ABSTRACT

The female body is singled out as the core of social engineering and the manifestation of political ideology in any normative-driven society. The social management of the body (and all respective issues related to various forms of relationships and interactions) serves as the foci of urban experience – an interplay of social relations, urban forms and subjective positions within an urban context. Also, spatial arrangements enhance the reproduction and structures of gender and sexual relationships, and the articulation of identities. Socially normative lines of division and dominance of values are shaped and reinforced by urban environments, and individuals find spaces in city venues to perform or express such identities. To think about gender and sexuality in the city, then, is to think about the interaction of spatial practice, social difference and symbolic associations in urban contexts. Setting up gender and sexuality in the urban context is partly a question of putting bodies in space, which also indicates how embodied subjects are located within more general social structures and relationships.
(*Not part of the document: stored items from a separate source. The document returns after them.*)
(** * callbackless.js: the Promise monad and its combinators

    A shallow embedding of [src/callbackless.js].  A promise is a closure
    over six private variables; here every promise is a [cell] of a heap
    and a promise value is a reference to its cell.  The closures that the
    module registers as listeners are defunctionalised into [callback];
    the functions handed to the combinators are defunctionalised into [fn].
    JavaScript exceptions keep the heap as it was when they were thrown. *)

From Stdlib Require Import ZArith String Lia.
From stdpp Require Import base option list.

Open Scope string_scope.
Open Scope list_scope.

(** ** Values *)

(** [_state :: enum('PENDING', 'SUCCEEDED', 'FAILED')] *)
Inductive State := PENDING | SUCCEEDED | FAILED.

#[global] Instance State_eq_dec : EqDecision State.
Proof. solve_decision. Defined.

Definition State_eqb (a b : State) : bool :=
  match a, b with
  | PENDING, PENDING | SUCCEEDED, SUCCEEDED | FAILED, FAILED => true
  | _, _ => false
  end.

Definition state_name (s : State) : string :=
  match s with
  | PENDING => "PENDING"
  | SUCCEEDED => "SUCCEEDED"
  | FAILED => "FAILED"
  end.

Abbreviation ref := nat.

Inductive value :=
| VUndefined
| VNull
| VBool (b : bool)
| VNum (z : Z)
| VStr (s : string)
| VPromise (r : ref).

(** [x != null] of JavaScript: false exactly on [null] and [undefined]. *)
Definition not_null (v : value) : bool :=
  match v with
  | VUndefined | VNull => false
  | _ => true
  end.

(** ** Functions and closures *)

(** Functions that are passed to the combinators, or stored in the options
    of a promise.  [FUser] is a function of the caller, given by a table;
    the others are functions of the module itself. *)
Inductive fn :=
| FUser (id : nat)
| F__errorToData__            (* function __errorToData__(error) { return null; } *)
| FUnit                       (* unit *)
| FFlatMapAfter (g f : fn).   (* function (x) { return flatMap(g)(f(x)); } *)

(** What a function of the caller does with its arguments. *)
Inductive action :=
| AReturn (v : value)         (* return v *)
| AThrow (e : value)          (* throw e *)
| AUnit (v : value)           (* return unit(v) *)
| AFailed (e : value)         (* var p = promise(); p.__notifyFailure__(e); return p *)
| APending.                   (* return promise() *)

(** The listeners: one constructor per closure of the source, with the
    variables it captures. *)
Inductive callback :=
| CbUser (id : nat)                    (* a listener of the caller: it is recorded in the trace *)
| CbSuccessConst (p : ref) (v : value) (* function (_) { p.__notifySuccess__(v); }   isSuccess, isFailure *)
| CbFailureConst (p : ref) (v : value) (* function (_) { p.__notifyFailure__(v); }   getError *)
| CbSuccess (p : ref)                  (* function (data) { p.__notifySuccess__(data); } *)
| CbFailure (p : ref)                  (* function (error) { p.__notifyFailure__(error); } *)
| CbFmap (f : fn) (r : ref)            (* function (data) { r.__notifySuccess__(f(data)); } *)
| CbJoin (t : ref)                     (* the outer success listener of join *)
| CbLiftA (f : fn) (numArgs : nat) (env : nat) (r : ref)  (* the finish listener of liftA *)
| CbContinue (p1 : value) (f : fn) (r2 : ref).            (* the finish listener of continue *)

(** ** The heap *)

(** [options :: Options { errorToData :: Error -> Data }]: the property may
    be missing from the object the caller passes. *)
Record Options := { opt__errorToData__ : option fn }.

Record cell := {
  _state : State;
  _data : value;
  _error : value;
  _successListeners : list callback;
  _failureListeners : list callback;
  _finishListeners : list callback;
  _options : Options
}.

(** The variables shared by the finish listeners of one call of a lifted
    function: [finishedCount] and the array [t$s]. *)
Record frame := { finishedCount : nat; ts : list value }.

Inductive event :=
| EvListener (id : nat) (args : list value)   (* a listener of the caller ran *)
| EvCall (id : nat) (args : list value).      (* a function of the caller ran *)

Record heap := {
  cells : list cell;
  frames : list frame;
  trace : list event
}.

Definition empty_heap : heap := {| cells := []; frames := []; trace := [] |}.

(** ** Computations *)

Inductive outcome (A : Type) :=
| Ret (a : A) (h : heap)
| Throw (e : value) (h : heap)
| OutOfFuel.
Arguments Ret {A} a h.
Arguments Throw {A} e h.
Arguments OutOfFuel {A}.

Definition M (A : Type) := heap -> outcome A.

Definition ret {A} (a : A) : M A := fun h => Ret a h.
Definition throw {A} (e : value) : M A := fun h => Throw e h.
Definition bind {A B} (m : M A) (k : A -> M B) : M B :=
  fun h => match m h with
           | Ret a h' => k a h'
           | Throw e h' => Throw e h'
           | OutOfFuel => OutOfFuel
           end.

Notation "x <- m ;; k" := (bind m (fun x => k))
  (at level 100, m at next level, right associativity).
Notation "m ;;; k" := (bind m (fun _ => k))
  (at level 100, right associativity).

Fixpoint for_each {A} (f : A -> M unit) (l : list A) : M unit :=
  match l with
  | [] => ret tt
  | x :: l' => f x ;;; for_each f l'
  end.

Fixpoint map_m {A B} (f : A -> M B) (l : list A) : M (list B) :=
  match l with
  | [] => ret []
  | x :: l' => y <- f x ;; ys <- map_m f l' ;; ret (y :: ys)
  end.

Definition TypeError : value := VStr "TypeError".

Definition get_cell (r : ref) : M cell :=
  fun h => match cells h !! r with
           | Some c => Ret c h
           | None => Throw TypeError h
           end.

Definition set_cell (r : ref) (c : cell) : M unit :=
  fun h => Ret tt {| cells := <[r := c]> (cells h); frames := frames h; trace := trace h |}.

Definition new_cell (c : cell) : M ref :=
  fun h => Ret (length (cells h))
               {| cells := cells h ++ [c]; frames := frames h; trace := trace h |}.

Definition get_frame (e : nat) : M frame :=
  fun h => match frames h !! e with
           | Some f => Ret f h
           | None => Throw TypeError h
           end.

Definition set_frame (e : nat) (f : frame) : M unit :=
  fun h => Ret tt {| cells := cells h; frames := <[e := f]> (frames h); trace := trace h |}.

Definition new_frame (f : frame) : M nat :=
  fun h => Ret (length (frames h))
               {| cells := cells h; frames := frames h ++ [f]; trace := trace h |}.

Definition log (ev : event) : M unit :=
  fun h => Ret tt {| cells := cells h; frames := frames h; trace := trace h ++ [ev] |}.

(** A method call on a value that is not a promise is a TypeError. *)
Definition as_promise (v : value) : M ref :=
  match v with
  | VPromise r => ret r
  | _ => throw TypeError
  end.

Definition first_arg (args : list value) : value := default VUndefined (head args).

(** ** The module *)

Inductive task :=
| Invoke (cb : callback) (args : list value)   (* cb(args...) *)
| Call (f : fn) (args : list value).           (* f(args...) *)

Definition set_state (c : cell) (s : State) (d e : value) : cell :=
  {| _state := s; _data := d; _error := e;
     _successListeners := _successListeners c;
     _failureListeners := _failureListeners c;
     _finishListeners := _finishListeners c;
     _options := _options c |}.

Definition push_success (c : cell) (cb : callback) : cell :=
  {| _state := _state c; _data := _data c; _error := _error c;
     _successListeners := _successListeners c ++ [cb];
     _failureListeners := _failureListeners c;
     _finishListeners := _finishListeners c;
     _options := _options c |}.

Definition push_failure (c : cell) (cb : callback) : cell :=
  {| _state := _state c; _data := _data c; _error := _error c;
     _successListeners := _successListeners c;
     _failureListeners := _failureListeners c ++ [cb];
     _finishListeners := _finishListeners c;
     _options := _options c |}.

Definition push_finish (c : cell) (cb : callback) : cell :=
  {| _state := _state c; _data := _data c; _error := _error c;
     _successListeners := _successListeners c;
     _failureListeners := _failureListeners c;
     _finishListeners := _finishListeners c ++ [cb];
     _options := _options c |}.

Definition default_options : Options :=
  {| opt__errorToData__ := Some F__errorToData__ |}.

Definition not_pending_msg : value := VStr "The promise is not in PENDING state".
Definition pending_msg : value := VStr "The promise is in PENDING state".

Section Module.

(** The functions of the caller. *)
Variable fenv : nat -> list value -> action.

Section Body.

(** Calls of closures and functions go through [rec]: the interpreter
    below ties the knot. *)
Variable rec : task -> M value.

Definition invoke (cb : callback) (args : list value) : M unit :=
  rec (Invoke cb args) ;;; ret tt.

Definition call (f : fn) (args : list value) : M value :=
  rec (Call f args).

(** [promise(options)]: the variables of the closure. *)
Definition promise (options : option Options) : M ref :=
  new_cell {| _state := PENDING; _data := VUndefined; _error := VUndefined;
              _successListeners := []; _failureListeners := [];
              _finishListeners := [];
              _options := default default_options options |}.

(** The two loops run over arrays that cannot grow while they run: the
    state is no longer PENDING, and listeners are pushed only on a
    PENDING promise.  So the listeners are read once. *)
Definition __notifySuccess__ (r : ref) (data : value) : M value :=
  c <- get_cell r ;;
  if State_eqb (_state c) PENDING then
    set_cell r (set_state c SUCCEEDED data (_error c)) ;;;
    for_each (fun cb => invoke cb [data]) (_successListeners c) ;;;
    for_each (fun cb => invoke cb [VStr (state_name SUCCEEDED); data; _error c])
             (_finishListeners c) ;;;
    ret VUndefined
  else throw not_pending_msg.

Definition __notifyFailure__ (r : ref) (error : value) : M value :=
  c <- get_cell r ;;
  if State_eqb (_state c) PENDING then
    set_cell r (set_state c FAILED (_data c) error) ;;;
    for_each (fun cb => invoke cb [error]) (_failureListeners c) ;;;
    for_each (fun cb => invoke cb [VStr (state_name FAILED); _data c; error])
             (_finishListeners c) ;;;
    ret VUndefined
  else throw not_pending_msg.

Definition registerSuccessListener (r : ref) (cb : callback) : M value :=
  c <- get_cell r ;;
  match _state c with
  | PENDING => set_cell r (push_success c cb) ;;; ret (VPromise r)
  | SUCCEEDED => invoke cb [_data c] ;;; ret (VPromise r)
  | FAILED => ret (VPromise r)
  end.

Definition registerFailureListener (r : ref) (cb : callback) : M value :=
  c <- get_cell r ;;
  match _state c with
  | PENDING => set_cell r (push_failure c cb) ;;; ret (VPromise r)
  | FAILED => invoke cb [_error c] ;;; ret (VPromise r)
  | SUCCEEDED => ret (VPromise r)
  end.

Definition registerFinishListener (r : ref) (cb : callback) : M value :=
  c <- get_cell r ;;
  match _state c with
  | PENDING => set_cell r (push_finish c cb) ;;; ret (VPromise r)
  | s => invoke cb [VStr (state_name s); _data c; _error c] ;;; ret (VPromise r)
  end.

Definition getState (r : ref) : M State :=
  c <- get_cell r ;; ret (_state c).

Definition getData (r : ref) : M value :=
  c <- get_cell r ;;
  match _state c with
  | PENDING => throw pending_msg
  | SUCCEEDED => ret (_data c)
  | FAILED =>
      match opt__errorToData__ (_options c) with
      | Some f => call f [_error c]
      | None => throw TypeError
      end
  end.

(** [unit(data)]; the name [unit] is the type of Rocq. *)
Definition cbl_unit (data : value) : M ref :=
  p <- promise None ;;
  __notifySuccess__ p data ;;;
  ret p.

Definition isSuccess_ (promise_ : value) : M ref :=
  p <- promise None ;;
  a <- as_promise promise_ ;;
  registerSuccessListener a (CbSuccessConst p (VBool true)) ;;;
  registerFailureListener a (CbSuccessConst p (VBool false)) ;;;
  ret p.

Definition isFailure_ (promise_ : value) : M ref :=
  p <- promise None ;;
  a <- as_promise promise_ ;;
  registerSuccessListener a (CbSuccessConst p (VBool false)) ;;;
  registerFailureListener a (CbSuccessConst p (VBool true)) ;;;
  ret p.

Definition getError_ (promise_ : value) : M ref :=
  e <- promise None ;;
  a <- as_promise promise_ ;;
  registerSuccessListener a (CbFailureConst e VNull) ;;;
  registerFailureListener a (CbSuccess e) ;;;
  ret e.

(** [fmap(f)(t$)] *)
Definition fmap (f : fn) (t_ : value) : M ref :=
  r <- promise None ;;
  a <- as_promise t_ ;;
  registerSuccessListener a (CbFmap f r) ;;;
  registerFailureListener a (CbFailure r) ;;;
  ret r.

Definition join (t__ : value) : M ref :=
  t <- promise None ;;
  a <- as_promise t__ ;;
  registerSuccessListener a (CbJoin t) ;;;
  registerFailureListener a (CbFailure t) ;;;
  ret t.

(** [flatMap(f)(t$)] *)
Definition flatMap (f : fn) (t_ : value) : M ref :=
  r__ <- fmap f t_ ;;
  join (VPromise r__).

(** [liftA(f)(arguments...)] *)
Definition liftA (f : fn) (arguments : list value) : M ref :=
  let numArgs := length arguments in
  r <- promise None ;;
  env <- new_frame {| finishedCount := 0; ts := [] |} ;;
  for_each (fun arg =>
              fr <- get_frame env ;;
              set_frame env {| finishedCount := finishedCount fr;
                               ts := ts fr ++ [arg] |} ;;;
              a <- as_promise arg ;;
              registerFinishListener a (CbLiftA f numArgs env r) ;;;
              ret tt)
           arguments ;;;
  ret r.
Gender and sexuality, after all, are not defined by the limits of the individual body, they involve social relations that extend across and are shaped by space (Tonkiss 2005: 92-4). Hence, the presence of the female body in the public domain and in the context of a heavily normative-laden society, such as the post-revolutionary Iran, could be contextualized through what Najmabadi (1991) calls “ideologisation and instrumentalization of the woman question” wherein the female body becomes the symbolic location of normative values and cultural practices.